(** * DrumTrainer: the stem mixdown and click overlay of [app.py]

    A shallow embedding of [make_backing] and its helpers ([_load_seg],
    [_longest_duration_ms], [_make_click_sample]) together with the part of
    pydub and audioop they call, and the properties of the mixdown that the
    specification states.

    Numbers.  Python's [int] is [Z].  A Python [float] that only goes through
    [+], [*], [/], comparisons, [int()] and [round()] (seconds, milliseconds,
    beats per minute) is a value of a type [F] with a [PyFloat] structure,
    which has two instances: [binary64], the IEEE 754 doubles CPython computes
    with, and [exact], the rationals, in which the same program text is read
    as exact arithmetic.  Levels in decibels and the linear factors derived
    from them go through [log] and [**]; they are real numbers. *)

From Stdlib Require Import ZArith QArith Qround Reals Psatz String Bool Floats List Permutation.
Import ListNotations.
Local Open Scope Z_scope.

(* ===================================================================== *)
(** * Python values *)
(* ===================================================================== *)

Module Python.

(** The exceptions the modelled code can raise. *)
Inductive exn : Type :=
| FileNotFoundError (msg : string)
| ValueError (msg : string)
| OverflowError (msg : string)
| ZeroDivisionError (msg : string)
| CouldntDecodeError (msg : string)
| TooManyMissingFrames (missing_frames : Z).

(** The outcome of running a piece of code: a value, or a raised exception. *)
Inductive result (A : Type) : Type :=
| Ok (a : A)
| Raise (e : exn).
Arguments Ok {A} a.
Arguments Raise {A} e.

Definition bind {A B : Type} (r : result A) (k : A -> result B) : result B :=
  match r with
  | Ok a => k a
  | Raise e => Raise e
  end.

(** [xs[start:stop]] for ints [start] and [stop]: a negative index counts
    from the end, and both ends are brought into the list. *)
Definition slice_index (n i : Z) : Z := if i <? 0 then Z.max (i + n) 0 else Z.min i n.

Definition slice {A : Type} (xs : list A) (start stop : Z) : list A :=
  let n := Z.of_nat (length xs) in
  let s := slice_index n start in
  let e := slice_index n stop in
  firstn (Z.to_nat (e - s)) (skipn (Z.to_nat s) xs).

(** The operations of Python floats the program uses.  [fof_int n] is the
    float an [int] operand is promoted to; [int_of x] is [int(x)];
    [round6 x] is [round(x, 6)]; [round0 x] is [round(x)].  [fdiv] is only
    called on a divisor that is a non-zero constant or has been tested: the
    caller raises ZeroDivisionError itself where Python would. *)
Class PyFloat (F : Type) : Type := {
  fof_int : Z -> F;
  fadd : F -> F -> F;
  fmul : F -> F -> F;
  fdiv : F -> F -> F;
  fle : F -> F -> bool;
  flt : F -> F -> bool;
  feq : F -> F -> bool;
  int_of : F -> result Z;
  round6 : F -> F;
  round0 : F -> result Z
}.

(** [bool(x)] of a float: [x != 0.0]. *)
Definition truthy {F : Type} `{PyFloat F} (x : F) : bool :=
  negb (feq x (fof_int 0)).

(** Rounding of the rational [n / d] to the nearest integer, ties to the even
    one: what [round] does with the exact value of its argument. *)
Definition round_half_even (n : Z) (d : positive) : Z :=
  let fl := n / Zpos d in
  match (2 * (n - fl * Zpos d)) ?= Zpos d with
  | Lt => fl
  | Gt => fl + 1
  | Eq => if Z.even fl then fl else fl + 1
  end.

(** ** IEEE 754 binary64, as CPython computes *)

(** [float(z)]: the double nearest to [z], ties to even.  (CPython raises
    OverflowError beyond the range of doubles; durations in milliseconds and
    frame counts stay far below it.) *)
Definition b64_of_int (z : Z) : float :=
  SF2Prim (binary_normalize prec emax z 0 false).

(** [int(x)]: truncation toward zero; ValueError on NaN, OverflowError on
    an infinity. *)
Definition b64_int_of (x : float) : result Z :=
  match Prim2SF x with
  | S754_zero _ => Ok 0
  | S754_finite s m e =>
      let a := match e with
               | Zneg p => Zpos m / 2 ^ Zpos p
               | _ => Zpos m * 2 ^ e
               end in
      Ok (if s then - a else a)
  | S754_infinity _ => Raise (OverflowError "cannot convert float infinity to integer")
  | S754_nan => Raise (ValueError "cannot convert float NaN to integer")
  end.

(** [round(x, 6)]: the exact value of [x] is rounded, ties to even, to a
    multiple of 10^-6, and the double nearest to that decimal is returned
    (float_round in floatobject.c, through dtoa and strtod).  With
    [n < 2^53] both [n] and 10^6 are doubles, so the correctly rounded
    quotient is that nearest double; beyond, a double is further than 10^-6
    from its neighbours and rounds to itself.  Zeros, infinities, NaN and
    doubles without fractional part round to themselves. *)
Definition b64_round6 (x : float) : float :=
  match Prim2SF x with
  | S754_finite s m (Zneg p) =>
      let n := round_half_even (Zpos m * 1000000) (2 ^ p) in
      if n <? 2 ^ 53 then
        let r := PrimFloat.div (b64_of_int n) (b64_of_int 1000000) in
        if s then PrimFloat.opp r else r
      else x
  | _ => x
  end.

(** [round(x)]: the nearest integer, ties to even; errors as for [int]. *)
Definition b64_round0 (x : float) : result Z :=
  match Prim2SF x with
  | S754_zero _ => Ok 0
  | S754_finite s m e =>
      let a := match e with
               | Zneg p => round_half_even (Zpos m) (2 ^ p)
               | _ => Zpos m * 2 ^ e
               end in
      Ok (if s then - a else a)
  | S754_infinity _ => Raise (OverflowError "cannot convert float infinity to integer")
  | S754_nan => Raise (ValueError "cannot convert float NaN to integer")
  end.

#[export] Instance binary64 : PyFloat float := {
  fof_int := b64_of_int;
  fadd := PrimFloat.add;
  fmul := PrimFloat.mul;
  fdiv := PrimFloat.div;
  fle := PrimFloat.leb;
  flt := PrimFloat.ltb;
  feq := PrimFloat.eqb;
  int_of := b64_int_of;
  round6 := b64_round6;
  round0 := b64_round0
}.

(** ** Exact arithmetic *)

Definition Q_round6 (q : Q) : Q :=
  Qmake (round_half_even (Qnum q * 1000000) (Qden q)) 1000000.

#[export] Instance exact : PyFloat Q := {
  fof_int := inject_Z;
  fadd := Qplus;
  fmul := Qmult;
  fdiv := Qdiv;
  fle := Qle_bool;
  flt := fun x y => negb (Qle_bool y x);
  feq := Qeq_bool;
  int_of := fun q => Ok (Z.quot (Qnum q) (Zpos (Qden q)));
  round6 := Q_round6;
  round0 := fun q => Ok (round_half_even (Qnum q) (Qden q))
}.

End Python.

(* ===================================================================== *)
(** * audioop: arithmetic on PCM samples *)
(* ===================================================================== *)

(** A fragment is the list of its samples, each a signed integer of [width]
    bytes; the samples of the channels of a frame follow one another. *)
Module audioop.

Definition maxval (width : Z) : Z := 2 ^ (8 * width - 1) - 1.
Definition minval (width : Z) : Z := - 2 ^ (8 * width - 1).

(** [fbound(val, minval, maxval)] of audioop.c: saturate, then round toward
    minus infinity. *)
Definition fbound (val : R) (lo hi : Z) : Z :=
  if Rlt_dec (IZR hi) val then hi
  else if Rlt_dec val (IZR lo + 1) then lo
  else Int_part val.

(** [fbound] at an integer value: saturation alone. *)
Definition clip (width v : Z) : Z :=
  if maxval width <? v then maxval width
  else if v <? minval width then minval width
  else v.

(** [audioop.add(a, b, width)]: the sample-wise sum, truncated in case of
    overflow.  pydub calls it on fragments of the same length. *)
Definition add (width : Z) (a b : list Z) : list Z :=
  map (fun p => clip width (fst p + snd p)) (combine a b).

(** [audioop.mul(fragment, width, factor)]. *)
Definition mul (width : Z) (fragment : list Z) (factor : R) : list Z :=
  map (fun s => fbound (IZR s * factor) (minval width) (maxval width)) fragment.

(** [audioop.max(fragment, width)]: the largest absolute value of a sample. *)
Definition max (fragment : list Z) : Z :=
  fold_right (fun s m => Z.max (Z.abs s) m) 0 fragment.

(** [audioop.lin2lin(fragment, width, newwidth)]: the samples are aligned on
    the most significant byte. *)
Definition lin2lin (fragment : list Z) (width newwidth : Z) : list Z :=
  map (fun s => Z.shiftl s (8 * (newwidth - width))) fragment.

(** [audioop.tostereo(fragment, width, 1, 1)]: each sample goes to both
    channels. *)
Definition tostereo (fragment : list Z) : list Z :=
  flat_map (fun s => [s; s]) fragment.

(** [audioop.tomono(fragment, width, 0.5, 0.5)]: the mean of the two
    channels, rounded toward minus infinity. *)
Fixpoint tomono (fragment : list Z) : list Z :=
  match fragment with
  | l :: r :: rest => (l + r) / 2 :: tomono rest
  | _ => []
  end.

End audioop.

(* ===================================================================== *)
(** * pydub: audio segments *)
(* ===================================================================== *)

Module pydub.
Import Python.

(** An [AudioSegment]: its decoded samples and the three numbers of its
    header.  A frame is [channels] consecutive samples. *)
Record AudioSegment : Type := mkSeg {
  samples : list Z;
  sample_width : Z;
  frame_rate : Z;
  channels : Z
}.

(** [seg._spawn(data)]: the same header over other samples. *)
Definition _spawn (seg : AudioSegment) (data : list Z) : AudioSegment :=
  mkSeg data (sample_width seg) (frame_rate seg) (channels seg).

(** [seg.frame_count()]: [len(data) // frame_width]. *)
Definition frame_count (seg : AudioSegment) : Z :=
  Z.of_nat (length (samples seg)) / channels seg.

(** The samples of a fragment, frame by frame. *)
Fixpoint frames_of (fuel k : nat) (data : list Z) : list (list Z) :=
  match fuel, data with
  | S fuel', _ :: _ => firstn k data :: frames_of fuel' k (skipn k data)
  | _, _ => []
  end.

(** [seg.set_channels(n)].  The same count returns the segment itself; mono
    is copied to every channel; stereo and multi-channel audio is mixed down
    to mono; any other conversion raises ValueError. *)
Definition set_channels (n : Z) (seg : AudioSegment) : result AudioSegment :=
  if n =? channels seg then Ok seg
  else if (n =? 2) && (channels seg =? 1) then
    Ok (mkSeg (audioop.tostereo (samples seg)) (sample_width seg) (frame_rate seg) n)
  else if (n =? 1) && (channels seg =? 2) then
    Ok (mkSeg (audioop.tomono (samples seg)) (sample_width seg) (frame_rate seg) n)
  else if n =? 1 then
    let k := Z.to_nat (channels seg) in
    let frames := frames_of (length (samples seg)) k (samples seg) in
    Ok (mkSeg (map (fun fr => fold_left (fun acc s => acc + s / channels seg) fr 0) frames)
              (sample_width seg) (frame_rate seg) n)
  else if channels seg =? 1 then
    Ok (mkSeg (flat_map (fun s => repeat s (Z.to_nat n)) (samples seg))
              (sample_width seg) (frame_rate seg) n)
  else Raise (ValueError "AudioSegment.set_channels only supports mono-to-multi channel and multi-to-mono channel conversion").

(** [seg.set_sample_width(w)]. *)
Definition set_sample_width (w : Z) (seg : AudioSegment) : AudioSegment :=
  if w =? sample_width seg then seg
  else mkSeg (audioop.lin2lin (samples seg) (sample_width seg) w) w (frame_rate seg) (channels seg).

(** [seg.max_possible_amplitude]: half of [2 ** bits]. *)
Definition max_possible_amplitude (seg : AudioSegment) : Z :=
  2 ^ (8 * sample_width seg) / 2.

(** A level in decibels: a real number, or Python's [-float("inf")]. *)
Inductive level : Type :=
| NegInf
| dB (x : R).

(** [ratio_to_db(ratio, val2)]: [20 * log(ratio / val2, 10)], and minus
    infinity for a zero ratio. *)
Definition ratio_to_db (ratio val2 : R) : level :=
  let r := (ratio / val2)%R in
  if Req_dec_T r 0 then NegInf else dB (20 * (ln r / ln 10))%R.

(** [seg.max_dBFS]. *)
Definition max_dBFS (seg : AudioSegment) : level :=
  ratio_to_db (IZR (audioop.max (samples seg))) (IZR (max_possible_amplitude seg)).

(** [db_to_float(db)]: [10 ** (db / 20)]. *)
Definition db_to_float (db : R) : R := Rpower 10 (db / 20).

(** [seg.apply_gain(volume_change)], also written [seg + volume_change]. *)
Definition apply_gain (seg : AudioSegment) (volume_change : R) : AudioSegment :=
  _spawn seg (audioop.mul (sample_width seg) (samples seg) (db_to_float volume_change)).

(** [seg - x] for a number [x]: [seg.apply_gain(-x)]. *)
Definition sub_gain (seg : AudioSegment) (x : R) : AudioSegment :=
  apply_gain seg (- x)%R.

Section Resampling.

(** [audioop.ratecv(data, width, channels, inrate, outrate, None)]: the
    resampler, which the mixdown leaves to the library. *)
Variable ratecv : list Z -> Z -> Z -> Z -> Z -> list Z.

(** [seg.set_frame_rate(rate)]. *)
Definition set_frame_rate (rate : Z) (seg : AudioSegment) : AudioSegment :=
  if rate =? frame_rate seg then seg
  else
    match samples seg with
    | [] => mkSeg [] (sample_width seg) rate (channels seg)
    | _ => mkSeg (ratecv (samples seg) (sample_width seg) (channels seg) (frame_rate seg) rate)
                 (sample_width seg) rate (channels seg)
    end.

### INSTRUCTIONS FOR THE TASK
Collect, from the material above, every line containing the word "arithmetic".

### SOLVED EXERCISE
    as exact arithmetic.  Levels in decibels and the linear factors derived
(** ** Exact arithmetic *)
(** * audioop: arithmetic on PCM samples *)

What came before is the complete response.